Forecast for Next Week: Limited Changes in Macro & Fundamentals, Ferrous Metals Rebound Awaits Time

This week, ferrous metals bottomed out after a wavelike decline, with coking coal and coke showing stronger performance than other varieties. Early in the week, the market digested news that the US threatened to impose 100% tariffs on Chinese imports in November. Escalating Sino-US trade tensions led to weak market sentiment, coupled with persistent supply-demand imbalances, causing finished product futures to fall to near three-month lows. Later in the week, inventory data for the five major steel products showed destocking compared to the first week after the holiday, although hot-rolled coil inventories continued to accumulate. Ferrous metals bottomed out, with hot-rolled coil underperforming other varieties. In the spot market, post-holiday procurement by end-users did not see significant release, while some speculative demand purchased at lows, albeit in relatively small volumes.

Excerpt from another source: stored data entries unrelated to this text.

Lemma odd_part_spec (k : nat) :
  (1 <= k)%nat ->
  Z.of_nat k = 2 ^ Z.of_nat (nu2 k) * odd_part k /\ Z.odd (odd_part k) = true.
Proof.
  intros Hk. destruct (nat_odd_part k Hk) as (q & Hq & E).
  assert (Hp : 0 < 2 ^ Z.of_nat (nu2 k)) by (apply Z.pow_pos_nonneg; lia).
  assert (Ho : odd_part k = 2 * q + 1).
  { unfold odd_part. rewrite E at 1. rewrite Z.mul_comm.
    apply Z.div_mul. lia. }
  rewrite Ho. split; [exact E|].
  rewrite Z.add_comm, Z.odd_add_mul_2. reflexivity.
Qed.

(** n! is 2 to the [nu2_fact n] times an odd number: [nu2_fact n] is the
    2-adic valuation of n!. *)
Lemma fact_odd_fact (n : nat) :
  fact n = 2 ^ Z.of_nat (nu2_fact n) * odd_fact n /\ Z.odd (odd_fact n) = true.
Proof.
  induction n as [|m [IHe IHo]]; [split; reflexivity|].
  destruct (odd_part_spec (S m)) as [E O]; [lia|].
  split.
  - rewrite fact_succ, IHe, E at 1. cbn [nu2_fact odd_fact].
    rewrite Nat2Z.inj_add, Z.pow_add_r by lia. ring.
  - cbn [odd_fact]. rewrite Z.odd_mul, O, IHo. reflexivity.
Qed.

Lemma nu2_fact_divides (n : nat) : (2 ^ Z.of_nat (nu2_fact n) | fact n).
Proof.
  destruct (fact_odd_fact n) as [E _]. exists (odd_fact n). rewrite E at 1. ring.
Qed.

Lemma nu2_fact_maximal (n : nat) : ~ (2 ^ Z.of_nat (S (nu2_fact n)) | fact n).
Proof.
  destruct (fact_odd_fact n) as [E O]. intros [q Hq].
  rewrite Nat2Z.inj_succ, Z.pow_succ_r in Hq by lia.
  assert (Hp : 0 < 2 ^ Z.of_nat (nu2_fact n)) by (apply Z.pow_pos_nonneg; lia).
  assert (Hodd : odd_fact n = 2 * q).
  { apply (Z.mul_reg_l _ _ (2 ^ Z.of_nat (nu2_fact n))); [lia|].
    rewrite <- E, Hq. ring. }
  rewrite Hodd, Z.odd_mul in O. discriminate.
Qed.

Lemma nu2_fact_monotone (m n : nat) :
  (m <= n)%nat -> (nu2_fact m <= nu2_fact n)%nat.
Proof.
  induction 1 as [|n _ IH]; [lia|]. cbn [nu2_fact]. lia.
Qed.

(** The valuation reaches 64 at 66 = 1000010b, where it is 66 - 2. *)
Lemma nu2_fact_66 : nu2_fact 66 = 64%nat.
Proof.
  pose proof (nu2_fact_digit_sum 66) as H.
  change (digit_sum 66) with 2%nat in H. lia.
Qed.

Lemma nu2_fact_65 : nu2_fact 65 = 63%nat.
Proof.
  pose proof (nu2_fact_digit_sum 65) as H.
  change (digit_sum 65) with 2%nat in H. lia.
Qed.

Lemma fact_divisible_by_2_64 (n : nat) : (66 <= n)%nat -> (2 ^ 64 | fact n).
Proof.
  intros Hn. pose proof (nu2_fact_monotone 66 n Hn) as Hm.
  rewrite nu2_fact_66 in Hm.
  apply Z.divide_trans with (2 ^ Z.of_nat (nu2_fact n)).
  - exists (2 ^ (Z.of_nat (nu2_fact n) - 64)).
    rewrite <- Z.pow_add_r by lia. f_equal. lia.
  - apply nu2_fact_divides.
Qed.

Lemma to_u64_fact_large (n : nat) : (66 <= n)%nat -> to_u64 (fact n) = 0.
Proof. intros Hn. apply to_u64_divide, fact_divisible_by_2_64, Hn. Qed.

(** Below 66 the value is not 0: 2^64 does not divide n!. *)
Lemma to_u64_fact_small (n : nat) : (n <= 65)%nat -> to_u64 (fact n) <> 0.
Proof.
  intros Hn Hz. unfold to_u64 in Hz.
  apply Z.mod_divide in Hz; [|lia].
  pose proof (nu2_fact_monotone n 65 Hn) as Hm. rewrite nu2_fact_65 in Hm.
  apply (nu2_fact_maximal n).
  apply Z.divide_trans with (2 ^ 64); [|exact Hz].
  exists (2 ^ (64 - Z.of_nat (S (nu2_fact n)))).
  rewrite <- Z.pow_add_r by lia. f_equal. lia.
Qed.

(** From 66 up to [INT_MAX - 1] the function returns 0, the value it
    returns for a negative argument. *)
Lemma CalculateFactorial_large (n : Z) :
  66 <= n < INT_MAX -> CalculateFactorial n = Returns 0.
Proof.
  intros Hn. unfold CalculateFactorial.
  rewrite calculateFactorialRuntime_returns by lia.
  rewrite to_u64_fact_large by lia. reflexivity.
Qed.

Lemma CalculateFactorial_negative (n : Z) :
  n < 0 -> CalculateFactorial n = Returns 0.
Proof.
  intros Hn.
  unfold CalculateFactorial, calculateFactorialRuntime,
    calculateFactorialRuntime_fuel, calculateFactorialRuntime_with.
  destruct (Z.ltb_spec n 0); [reflexivity|lia].
Qed.

Lemma CalculateFactorial_nonzero_below_66 (n : Z) :
  0 <= n <= 65 -> CalculateFactorial n <> Returns 0.
Proof.
  intros Hn. unfold CalculateFactorial.
  rewrite calculateFactorialRuntime_returns by (unfold INT_MAX; lia).
  intros H. injection H as H. revert H. apply to_u64_fact_small. lia.
Qed.

(** ** CalculateFactorial *)

Example CalculateFactorial_5 : CalculateFactorial 5 = Returns 120.
Proof. reflexivity. Qed.

Example CalculateFactorial_20 :
  CalculateFactorial 20 = Returns 2432902008176640000.
Proof. reflexivity. Qed.

(** 21! = 51090942171709440000 does not fit 64 bits; the function returns
    it modulo 2^64. *)
Example CalculateFactorial_21 :
  CalculateFactorial 21 = Returns 14197454024290336768
  /\ 14197454024290336768 = fact 21 mod 2 ^ 64.
Proof. split; vm_compute; reflexivity. Qed.

(** For every [int] from 2 up to [INT_MAX - 1], the function returns the
    product 2 * 3 * ... * n taken modulo 2^64, which is n! modulo 2^64. *)
Lemma CalculateFactorial_below_INT_MAX (n : Z) :
  2 <= n < INT_MAX ->
  CalculateFactorial n = Returns (product_2_to (Z.to_nat n) mod 2 ^ 64)
  /\ CalculateFactorial n = Returns (fact (Z.to_nat n) mod 2 ^ 64).
Proof.
  intros Hn. rewrite product_2_to_fact by lia.
  split; apply calculateFactorialRuntime_returns; lia.
Qed.

(** C1, at the one argument where it fails: for [n = INT_MAX], which is at
    least 2, [CalculateFactorial] does not return INT_MAX! modulo 2^64.
    The condition [i <= n] holds for every [int] [i], so after the body has
    run for [i = INT_MAX] the increment [++i] overflows: the behaviour is
    undefined, with any fuel that lets the loop get there, and where signed
    arithmetic wraps the loop runs forever. *)
Theorem CalculateFactorial_INT_MAX_undefined :
  (2 <=? INT_MAX) = true
  /\ CalculateFactorial INT_MAX = Undefined
  /\ (forall fuel : nat,
        calculateFactorialRuntime_fuel fuel INT_MAX
        = if Z.of_nat fuel <? INT_MAX - 1 then OutOfFuel else Undefined)
  /\ (forall fuel : nat,
        calculateFactorialRuntime_wrapv fuel INT_MAX = OutOfFuel).
Proof.
  split; [reflexivity|]. split; [exact calculateFactorialRuntime_INT_MAX|].
  split; [exact calculateFactorialRuntime_fuel_INT_MAX|].
  intros fuel. unfold calculateFactorialRuntime_wrapv.
  rewrite calculateFactorialRuntime_with_loop by (unfold INT_MAX; lia).
  apply factorial_loop_INT_MAX_wrapv. unfold INT_MAX. lia.
Qed.

(** C2: [CalculateFactorial] returns 0 for every negative [n], and 1 for
    [n = 0] and for [n = 1]. *)
Theorem CalculateFactorial_negative_zero_one (n : Z) :
  (n < 0 -> CalculateFactorial n = Returns 0)
  /\ (n = 0 \/ n = 1 -> CalculateFactorial n = Returns 1).
Proof.
  split.
  - apply CalculateFactorial_negative.
  - intros [->| ->]; reflexivity.
Qed.

Lemma CalculateFactorial_negative_zero_one_witness :
  CalculateFactorial (-5) = Returns 0
  /\ CalculateFactorial 0 = Returns 1
  /\ CalculateFactorial 1 = Returns 1.
Proof.
  split; [|split].
  - apply (proj1 (CalculateFactorial_negative_zero_one (-5))). lia.
  - apply (proj2 (CalculateFactorial_negative_zero_one 0)). left. reflexivity.
  - apply (proj2 (CalculateFactorial_negative_zero_one 1)). right. reflexivity.
Defined.

(** When the translation instantiates [Factorial<INT_MAX>], its value is
    0, while the runtime function is undefined there. *)
Lemma Factorial_value_INT_MAX (depth : nat) :
  INT_MAX <= Z.of_nat depth ->
  Factorial_value depth INT_MAX = Some 0
  /\ calculateFactorialRuntime INT_MAX = Undefined.
Proof.
  intros Hd. split; [|exact calculateFactorialRuntime_INT_MAX].
  rewrite Factorial_value_in_domain by (unfold INT_MAX in *; lia).
  rewrite to_u64_fact_large; [reflexivity|]. unfold INT_MAX. lia.
Qed.

(** C8: the exported [CalculateFactorial] is [calculateFactorialRuntime]
    at every argument; and wherever the template [Factorial<N>] can be
    instantiated for an [N >= 0], with the translation's limit on nested
    instantiations below [INT_MAX], its [value] is what
    [calculateFactorialRuntime] returns at [N], a number below 2^64.  So
    the template computes nothing the runtime function does not. *)
Theorem Factorial_template_redundant :
  (forall n : Z, CalculateFactorial n = calculateFactorialRuntime n)
  /\ (forall (depth : nat) (N v : Z),
        Z.of_nat depth < INT_MAX ->
        0 <= N ->
        Factorial_value depth N = Some v ->
        calculateFactorialRuntime N = Returns v
        /\ calculateFactorialRuntime N = Returns (v mod 2 ^ 64)).
Proof.
  split; [reflexivity|].
  intros depth N v Hd HN Hv. apply Factorial_value_domain in Hv as [Hdom ->].
  rewrite calculateFactorialRuntime_returns by lia.
  split; [reflexivity|].
  fold (to_u64 (to_u64 (fact (Z.to_nat N)))). rewrite to_u64_idem. reflexivity.
Qed.

Lemma Factorial_template_redundant_witness :
  Factorial_value 900 20 = Some 2432902008176640000
  /\ calculateFactorialRuntime 20 = Returns 2432902008176640000.
Proof.
  assert (Hv : Factorial_value 900 20 = Some 2432902008176640000)
    by (vm_compute; reflexivity).
  split; [exact Hv|].
  apply (proj2 Factorial_template_redundant 900%nat 20 2432902008176640000).
  - unfold INT_MAX. lia.
  - lia.
  - exact Hv.
Defined.

(** C9, at the one argument where it fails: [INT_MAX] is at least 67, and
    [CalculateFactorial INT_MAX] does not return 0: the increment of the
    loop counter overflows and the behaviour is undefined.  A negative
    argument does return 0. *)
Theorem CalculateFactorial_INT_MAX_not_zero :
  (67 <=? INT_MAX) = true
  /\ CalculateFactorial INT_MAX = Undefined
  /\ CalculateFactorial (-1) = Returns 0.
Proof.
  split; [reflexivity|].
  split; [exact calculateFactorialRuntime_INT_MAX|reflexivity].
Qed.

(** ** Running programs *)

Lemma run_Call {W R X : Type} (h : handler W) (e : osE X) (k : X -> prog R)
  (w : W) :
  run h (Call e k) w = run h (k (fst (h X e w))) (snd (h X e w)).
Proof. cbn [run]. destruct (h X e w). reflexivity. Qed.

Lemma os_calls_Call {W R X : Type} (h : handler W) (e : osE X)
  (k : X -> prog R) (w : W) :
  os_calls h (Call e k) w
  = OsCall e :: os_calls h (k (fst (h X e w))) (snd (h X e w)).
Proof. cbn [os_calls]. destruct (h X e w). reflexivity. Qed.

Lemma run_map_prog {W A B : Type} (h : handler W) (f : A -> B) (p : prog A)
  (w : W) :
  run h (map_prog f p) w = (f (fst (run h p w)), snd (run h p w)).
Proof.
  revert w. induction p as [r|X e k IH]; intros w.
  - reflexivity.
  - cbn [map_prog]. rewrite !run_Call. apply IH.
Qed.

Lemma invalid_arguments_spec (buffer bufferSize : Z) :
  (buffer =? nullptr) || (bufferSize <=? 0) = true
  <-> buffer = nullptr \/ bufferSize <= 0.
Proof.
  rewrite orb_true_iff, Z.eqb_eq, Z.leb_le. reflexivity.
Qed.

(** With valid arguments the function is the system call of its branch. *)
Lemma GetComputerNameString_valid (plat : platform) (buffer bufferSize : Z) :
  buffer <> nullptr -> 0 < bufferSize ->
  GetComputerNameString plat buffer bufferSize =
  match plat with
  | Win32 =>
      Call (GetComputerNameA buffer (to_u32 bufferSize))
           (fun r => Ret (negb (r =? 0)))
  | Apple | Linux =>
      Call (gethostname buffer bufferSize) (fun r => Ret (r =? 0))
  end.
Proof.
  intros Hb Hs. unfold GetComputerNameString.
  destruct ((buffer =? nullptr) || (bufferSize <=? 0)) eqn:E; [|reflexivity].
  apply invalid_arguments_spec in E. lia.
Qed.

Lemma GetComputerNameString_invalid (plat : platform) (buffer bufferSize : Z) :
  buffer = nullptr \/ bufferSize <= 0 ->
  GetComputerNameString plat buffer bufferSize = Ret false.
Proof.
  intros H. apply invalid_arguments_spec in H.
  unfold GetComputerNameString. rewrite H. reflexivity.
Qed.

Short-term, according to SMM survey tracking, hot metal production fell by 4,100 mt WoW. Some steel mills face stricter environmental protection measures and expectations of production restrictions, suggesting short-term hot metal growth may fall short of expectations but remains at high levels. Additionally, coke price hikes are still underway, providing cost support that is unlikely to collapse in the short term. On the steel side, as we approach the end of the September-October peak season, the fact that demand has underperformed in the peak season is evident. While inventories of the five major steel products destocked WoW, hot-rolled coil destocking remains sluggish, which will constrain any price rises. Overall, although the Fourth Plenum will be held next week, policy expectations are low. Further macro tailwinds may need to wait until the month-end release of the 15th Five-Year Plan. Given persistent fundamental pressures, ferrous metals are expected to experience bottom fluctuations in the short term, with a rebound awaiting time.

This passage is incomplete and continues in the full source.